- **TASK STATEMENT**:
Somewhere below is a line with "Definition commit_inter_transaction : hM" and, later, a line with "update (set_data []);"; repeat those two lines and all the lines between them, exactly as they are.

** Opening MATERIAL PROVIDED block **

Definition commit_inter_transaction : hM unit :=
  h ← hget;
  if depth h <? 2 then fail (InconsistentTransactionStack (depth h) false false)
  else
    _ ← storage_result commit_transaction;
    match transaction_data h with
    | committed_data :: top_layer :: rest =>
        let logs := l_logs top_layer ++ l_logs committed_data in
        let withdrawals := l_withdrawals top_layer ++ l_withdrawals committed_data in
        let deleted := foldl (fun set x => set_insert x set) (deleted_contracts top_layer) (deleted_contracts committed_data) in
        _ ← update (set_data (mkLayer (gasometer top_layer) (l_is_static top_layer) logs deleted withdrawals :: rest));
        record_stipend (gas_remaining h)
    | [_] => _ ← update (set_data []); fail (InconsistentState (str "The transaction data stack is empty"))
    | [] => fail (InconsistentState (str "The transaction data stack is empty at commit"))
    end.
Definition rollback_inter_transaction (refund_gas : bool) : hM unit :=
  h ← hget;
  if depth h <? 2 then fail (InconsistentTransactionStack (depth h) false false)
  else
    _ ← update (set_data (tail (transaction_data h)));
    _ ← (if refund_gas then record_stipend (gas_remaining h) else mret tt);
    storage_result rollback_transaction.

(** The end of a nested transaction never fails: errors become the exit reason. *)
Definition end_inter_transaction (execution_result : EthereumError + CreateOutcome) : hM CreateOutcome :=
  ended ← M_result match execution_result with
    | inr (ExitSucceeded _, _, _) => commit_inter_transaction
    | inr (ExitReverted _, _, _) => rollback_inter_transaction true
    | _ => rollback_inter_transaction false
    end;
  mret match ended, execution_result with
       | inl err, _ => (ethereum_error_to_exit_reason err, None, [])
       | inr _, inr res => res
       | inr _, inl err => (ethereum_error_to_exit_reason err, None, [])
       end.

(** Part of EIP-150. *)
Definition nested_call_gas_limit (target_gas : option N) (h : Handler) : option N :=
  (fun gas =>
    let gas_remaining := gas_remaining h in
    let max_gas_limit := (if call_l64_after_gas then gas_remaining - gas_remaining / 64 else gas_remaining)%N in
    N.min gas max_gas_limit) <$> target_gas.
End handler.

** Closing MATERIAL PROVIDED block **
** Opening MATERIAL PROVIDED block **

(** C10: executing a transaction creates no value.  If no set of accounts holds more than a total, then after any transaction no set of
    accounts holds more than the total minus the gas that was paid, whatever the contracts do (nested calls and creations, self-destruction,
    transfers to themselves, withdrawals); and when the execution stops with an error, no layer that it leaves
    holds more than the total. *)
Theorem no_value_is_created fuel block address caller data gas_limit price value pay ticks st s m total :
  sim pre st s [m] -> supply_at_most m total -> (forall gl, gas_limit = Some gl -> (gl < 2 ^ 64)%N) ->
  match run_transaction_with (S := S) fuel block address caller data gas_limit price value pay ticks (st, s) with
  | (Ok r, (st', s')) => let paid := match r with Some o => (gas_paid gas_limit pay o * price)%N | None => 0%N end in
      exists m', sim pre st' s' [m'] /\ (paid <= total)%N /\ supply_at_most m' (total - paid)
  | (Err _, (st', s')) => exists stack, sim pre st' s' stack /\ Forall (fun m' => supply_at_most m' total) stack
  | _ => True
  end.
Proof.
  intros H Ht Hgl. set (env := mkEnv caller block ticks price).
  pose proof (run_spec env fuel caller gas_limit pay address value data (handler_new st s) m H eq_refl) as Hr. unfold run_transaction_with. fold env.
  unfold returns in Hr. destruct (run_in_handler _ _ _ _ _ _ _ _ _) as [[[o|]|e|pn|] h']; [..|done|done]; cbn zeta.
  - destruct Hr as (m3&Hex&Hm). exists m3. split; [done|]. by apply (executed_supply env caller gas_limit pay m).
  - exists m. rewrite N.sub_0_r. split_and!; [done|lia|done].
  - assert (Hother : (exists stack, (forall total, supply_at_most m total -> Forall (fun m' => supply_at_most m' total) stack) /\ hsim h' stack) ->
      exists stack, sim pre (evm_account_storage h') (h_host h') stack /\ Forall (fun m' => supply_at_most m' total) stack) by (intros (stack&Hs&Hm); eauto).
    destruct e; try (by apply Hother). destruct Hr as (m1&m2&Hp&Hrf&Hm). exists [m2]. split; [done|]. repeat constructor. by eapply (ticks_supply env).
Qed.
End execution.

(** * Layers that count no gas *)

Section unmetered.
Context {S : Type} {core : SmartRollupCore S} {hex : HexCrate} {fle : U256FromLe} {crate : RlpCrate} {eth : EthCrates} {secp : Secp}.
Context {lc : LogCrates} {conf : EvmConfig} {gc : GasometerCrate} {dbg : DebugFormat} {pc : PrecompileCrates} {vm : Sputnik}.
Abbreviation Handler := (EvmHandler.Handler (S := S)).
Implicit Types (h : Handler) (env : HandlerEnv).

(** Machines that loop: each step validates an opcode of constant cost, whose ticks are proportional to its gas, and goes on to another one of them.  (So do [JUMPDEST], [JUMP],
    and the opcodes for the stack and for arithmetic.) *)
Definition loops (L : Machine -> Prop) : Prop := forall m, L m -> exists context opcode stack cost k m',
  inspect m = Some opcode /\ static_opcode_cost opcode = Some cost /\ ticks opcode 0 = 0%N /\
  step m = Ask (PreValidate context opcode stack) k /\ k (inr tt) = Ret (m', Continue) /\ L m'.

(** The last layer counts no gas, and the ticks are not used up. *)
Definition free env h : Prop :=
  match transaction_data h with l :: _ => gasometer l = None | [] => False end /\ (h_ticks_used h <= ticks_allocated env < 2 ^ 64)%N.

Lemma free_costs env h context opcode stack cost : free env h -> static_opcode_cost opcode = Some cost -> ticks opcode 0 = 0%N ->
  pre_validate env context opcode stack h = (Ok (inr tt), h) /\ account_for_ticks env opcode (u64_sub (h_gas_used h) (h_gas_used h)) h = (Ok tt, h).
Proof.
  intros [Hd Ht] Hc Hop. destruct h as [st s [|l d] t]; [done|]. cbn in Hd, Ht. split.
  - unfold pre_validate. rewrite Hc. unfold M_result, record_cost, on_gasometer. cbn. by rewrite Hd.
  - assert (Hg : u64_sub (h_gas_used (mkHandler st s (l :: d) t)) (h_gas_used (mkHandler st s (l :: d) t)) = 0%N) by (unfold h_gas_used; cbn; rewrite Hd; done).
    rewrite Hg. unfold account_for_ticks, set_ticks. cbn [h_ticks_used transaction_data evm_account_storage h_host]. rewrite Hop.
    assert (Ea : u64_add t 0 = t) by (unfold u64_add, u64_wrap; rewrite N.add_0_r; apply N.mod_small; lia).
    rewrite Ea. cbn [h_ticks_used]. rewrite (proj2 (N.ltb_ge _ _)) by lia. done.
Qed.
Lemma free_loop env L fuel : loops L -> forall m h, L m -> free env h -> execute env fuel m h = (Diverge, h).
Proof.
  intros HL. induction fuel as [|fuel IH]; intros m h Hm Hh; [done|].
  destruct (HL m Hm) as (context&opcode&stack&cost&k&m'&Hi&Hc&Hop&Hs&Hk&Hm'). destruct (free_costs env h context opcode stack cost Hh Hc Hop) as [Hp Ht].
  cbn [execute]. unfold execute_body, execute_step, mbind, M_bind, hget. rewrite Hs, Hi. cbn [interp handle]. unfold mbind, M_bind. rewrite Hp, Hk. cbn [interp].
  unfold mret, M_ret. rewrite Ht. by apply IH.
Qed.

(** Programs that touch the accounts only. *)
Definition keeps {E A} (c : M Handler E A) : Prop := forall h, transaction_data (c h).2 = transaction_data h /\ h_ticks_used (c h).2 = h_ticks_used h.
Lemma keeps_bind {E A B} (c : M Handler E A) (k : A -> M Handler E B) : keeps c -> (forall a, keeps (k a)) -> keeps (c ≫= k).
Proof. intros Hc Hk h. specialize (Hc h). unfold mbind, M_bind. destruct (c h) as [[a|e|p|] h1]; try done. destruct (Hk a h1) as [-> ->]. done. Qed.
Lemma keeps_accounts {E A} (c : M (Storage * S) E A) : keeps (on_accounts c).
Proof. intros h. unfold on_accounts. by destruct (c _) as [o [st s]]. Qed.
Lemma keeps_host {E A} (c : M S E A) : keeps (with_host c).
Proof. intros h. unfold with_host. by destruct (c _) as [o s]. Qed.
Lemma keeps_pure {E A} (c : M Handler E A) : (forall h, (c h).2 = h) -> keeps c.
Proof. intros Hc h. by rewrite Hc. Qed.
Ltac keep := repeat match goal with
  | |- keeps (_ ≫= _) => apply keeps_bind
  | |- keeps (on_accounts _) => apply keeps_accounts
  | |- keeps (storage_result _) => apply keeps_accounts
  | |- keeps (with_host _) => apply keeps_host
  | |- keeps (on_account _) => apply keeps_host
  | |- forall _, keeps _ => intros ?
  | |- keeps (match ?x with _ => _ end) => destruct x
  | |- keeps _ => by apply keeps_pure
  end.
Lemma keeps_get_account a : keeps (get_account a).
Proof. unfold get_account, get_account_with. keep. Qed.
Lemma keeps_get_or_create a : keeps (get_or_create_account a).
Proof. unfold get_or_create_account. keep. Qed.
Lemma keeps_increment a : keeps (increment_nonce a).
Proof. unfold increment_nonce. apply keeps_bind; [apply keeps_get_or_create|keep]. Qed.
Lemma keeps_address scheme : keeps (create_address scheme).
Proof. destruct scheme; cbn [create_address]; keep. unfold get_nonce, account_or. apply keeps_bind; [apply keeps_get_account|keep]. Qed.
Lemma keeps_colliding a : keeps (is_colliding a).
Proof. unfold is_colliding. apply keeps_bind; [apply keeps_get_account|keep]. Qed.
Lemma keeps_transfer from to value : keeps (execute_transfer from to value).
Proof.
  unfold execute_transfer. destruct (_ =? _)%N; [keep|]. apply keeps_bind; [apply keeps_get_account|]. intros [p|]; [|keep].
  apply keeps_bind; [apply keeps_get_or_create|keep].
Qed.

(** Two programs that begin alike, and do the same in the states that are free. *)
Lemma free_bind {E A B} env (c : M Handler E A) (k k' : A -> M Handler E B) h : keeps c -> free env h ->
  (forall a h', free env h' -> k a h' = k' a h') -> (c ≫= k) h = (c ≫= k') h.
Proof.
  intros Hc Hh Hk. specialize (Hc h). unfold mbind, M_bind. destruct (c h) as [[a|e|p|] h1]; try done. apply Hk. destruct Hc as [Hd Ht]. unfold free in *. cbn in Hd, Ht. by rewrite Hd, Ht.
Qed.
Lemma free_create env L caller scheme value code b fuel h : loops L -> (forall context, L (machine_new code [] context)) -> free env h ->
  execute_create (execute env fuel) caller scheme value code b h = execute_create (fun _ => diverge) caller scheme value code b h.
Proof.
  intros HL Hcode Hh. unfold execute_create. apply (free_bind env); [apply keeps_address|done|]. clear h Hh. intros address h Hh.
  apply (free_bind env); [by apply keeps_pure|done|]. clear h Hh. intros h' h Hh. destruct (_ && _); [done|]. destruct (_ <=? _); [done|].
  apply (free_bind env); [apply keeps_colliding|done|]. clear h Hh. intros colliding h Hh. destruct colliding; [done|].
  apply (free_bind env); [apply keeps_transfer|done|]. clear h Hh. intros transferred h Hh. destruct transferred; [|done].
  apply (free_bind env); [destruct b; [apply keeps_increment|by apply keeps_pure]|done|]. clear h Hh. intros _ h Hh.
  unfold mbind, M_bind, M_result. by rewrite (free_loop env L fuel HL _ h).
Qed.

** Closing MATERIAL PROVIDED block **
** Opening MATERIAL PROVIDED block **

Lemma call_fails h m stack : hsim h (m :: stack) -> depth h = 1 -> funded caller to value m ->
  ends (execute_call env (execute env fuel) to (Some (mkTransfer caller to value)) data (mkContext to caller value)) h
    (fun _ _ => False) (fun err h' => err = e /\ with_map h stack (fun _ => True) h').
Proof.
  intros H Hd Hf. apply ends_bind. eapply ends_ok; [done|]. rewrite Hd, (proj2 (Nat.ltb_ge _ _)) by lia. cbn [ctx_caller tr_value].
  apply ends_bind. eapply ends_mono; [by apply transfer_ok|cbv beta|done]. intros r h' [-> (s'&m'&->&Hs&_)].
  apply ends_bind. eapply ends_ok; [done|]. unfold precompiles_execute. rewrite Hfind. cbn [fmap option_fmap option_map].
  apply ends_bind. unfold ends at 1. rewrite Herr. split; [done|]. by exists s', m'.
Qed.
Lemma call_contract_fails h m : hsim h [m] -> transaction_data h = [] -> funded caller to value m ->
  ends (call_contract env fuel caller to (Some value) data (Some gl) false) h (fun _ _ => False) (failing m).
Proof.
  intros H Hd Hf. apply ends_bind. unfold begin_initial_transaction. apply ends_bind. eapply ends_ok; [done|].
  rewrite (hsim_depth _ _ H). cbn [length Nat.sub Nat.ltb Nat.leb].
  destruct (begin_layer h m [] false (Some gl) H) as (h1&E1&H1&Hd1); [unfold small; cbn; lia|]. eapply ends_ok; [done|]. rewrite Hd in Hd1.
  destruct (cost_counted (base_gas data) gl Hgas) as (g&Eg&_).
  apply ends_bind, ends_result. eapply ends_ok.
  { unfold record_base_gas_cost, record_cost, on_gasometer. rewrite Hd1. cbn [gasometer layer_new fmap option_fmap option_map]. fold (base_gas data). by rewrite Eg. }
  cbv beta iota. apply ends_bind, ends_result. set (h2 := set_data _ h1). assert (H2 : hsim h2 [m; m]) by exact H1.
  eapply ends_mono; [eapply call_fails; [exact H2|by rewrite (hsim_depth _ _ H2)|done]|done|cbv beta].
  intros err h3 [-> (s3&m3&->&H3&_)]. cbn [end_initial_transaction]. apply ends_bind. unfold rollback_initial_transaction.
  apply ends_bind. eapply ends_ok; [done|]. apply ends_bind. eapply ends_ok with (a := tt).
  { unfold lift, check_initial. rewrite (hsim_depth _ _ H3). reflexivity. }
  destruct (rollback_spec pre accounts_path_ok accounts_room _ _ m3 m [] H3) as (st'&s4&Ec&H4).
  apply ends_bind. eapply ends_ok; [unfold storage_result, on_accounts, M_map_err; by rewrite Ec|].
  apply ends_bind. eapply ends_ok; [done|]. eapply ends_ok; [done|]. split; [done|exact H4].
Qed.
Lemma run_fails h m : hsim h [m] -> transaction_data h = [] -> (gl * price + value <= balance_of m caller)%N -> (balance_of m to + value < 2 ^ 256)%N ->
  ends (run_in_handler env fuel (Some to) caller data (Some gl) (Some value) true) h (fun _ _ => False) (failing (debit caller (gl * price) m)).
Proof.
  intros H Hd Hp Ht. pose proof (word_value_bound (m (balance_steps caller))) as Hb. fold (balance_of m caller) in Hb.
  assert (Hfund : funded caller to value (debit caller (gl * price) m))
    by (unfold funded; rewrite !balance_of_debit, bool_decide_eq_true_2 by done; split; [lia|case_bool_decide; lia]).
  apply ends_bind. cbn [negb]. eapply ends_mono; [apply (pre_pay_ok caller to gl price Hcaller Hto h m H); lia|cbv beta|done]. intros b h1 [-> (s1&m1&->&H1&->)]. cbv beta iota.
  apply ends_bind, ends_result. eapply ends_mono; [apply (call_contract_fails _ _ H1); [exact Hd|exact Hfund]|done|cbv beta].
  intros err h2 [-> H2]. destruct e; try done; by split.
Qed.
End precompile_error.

** Closing MATERIAL PROVIDED block **

- **REPLY TO THE TASK**:
Definition commit_inter_transaction : hM unit :=
  h ← hget;
  if depth h <? 2 then fail (InconsistentTransactionStack (depth h) false false)
  else
    _ ← storage_result commit_transaction;
    match transaction_data h with
    | committed_data :: top_layer :: rest =>
        let logs := l_logs top_layer ++ l_logs committed_data in
        let withdrawals := l_withdrawals top_layer ++ l_withdrawals committed_data in
        let deleted := foldl (fun set x => set_insert x set) (deleted_contracts top_layer) (deleted_contracts committed_data) in
        _ ← update (set_data (mkLayer (gasometer top_layer) (l_is_static top_layer) logs deleted withdrawals :: rest));
        record_stipend (gas_remaining h)
    | [_] => _ ← update (set_data []); fail (InconsistentState (str "The transaction data stack is empty"))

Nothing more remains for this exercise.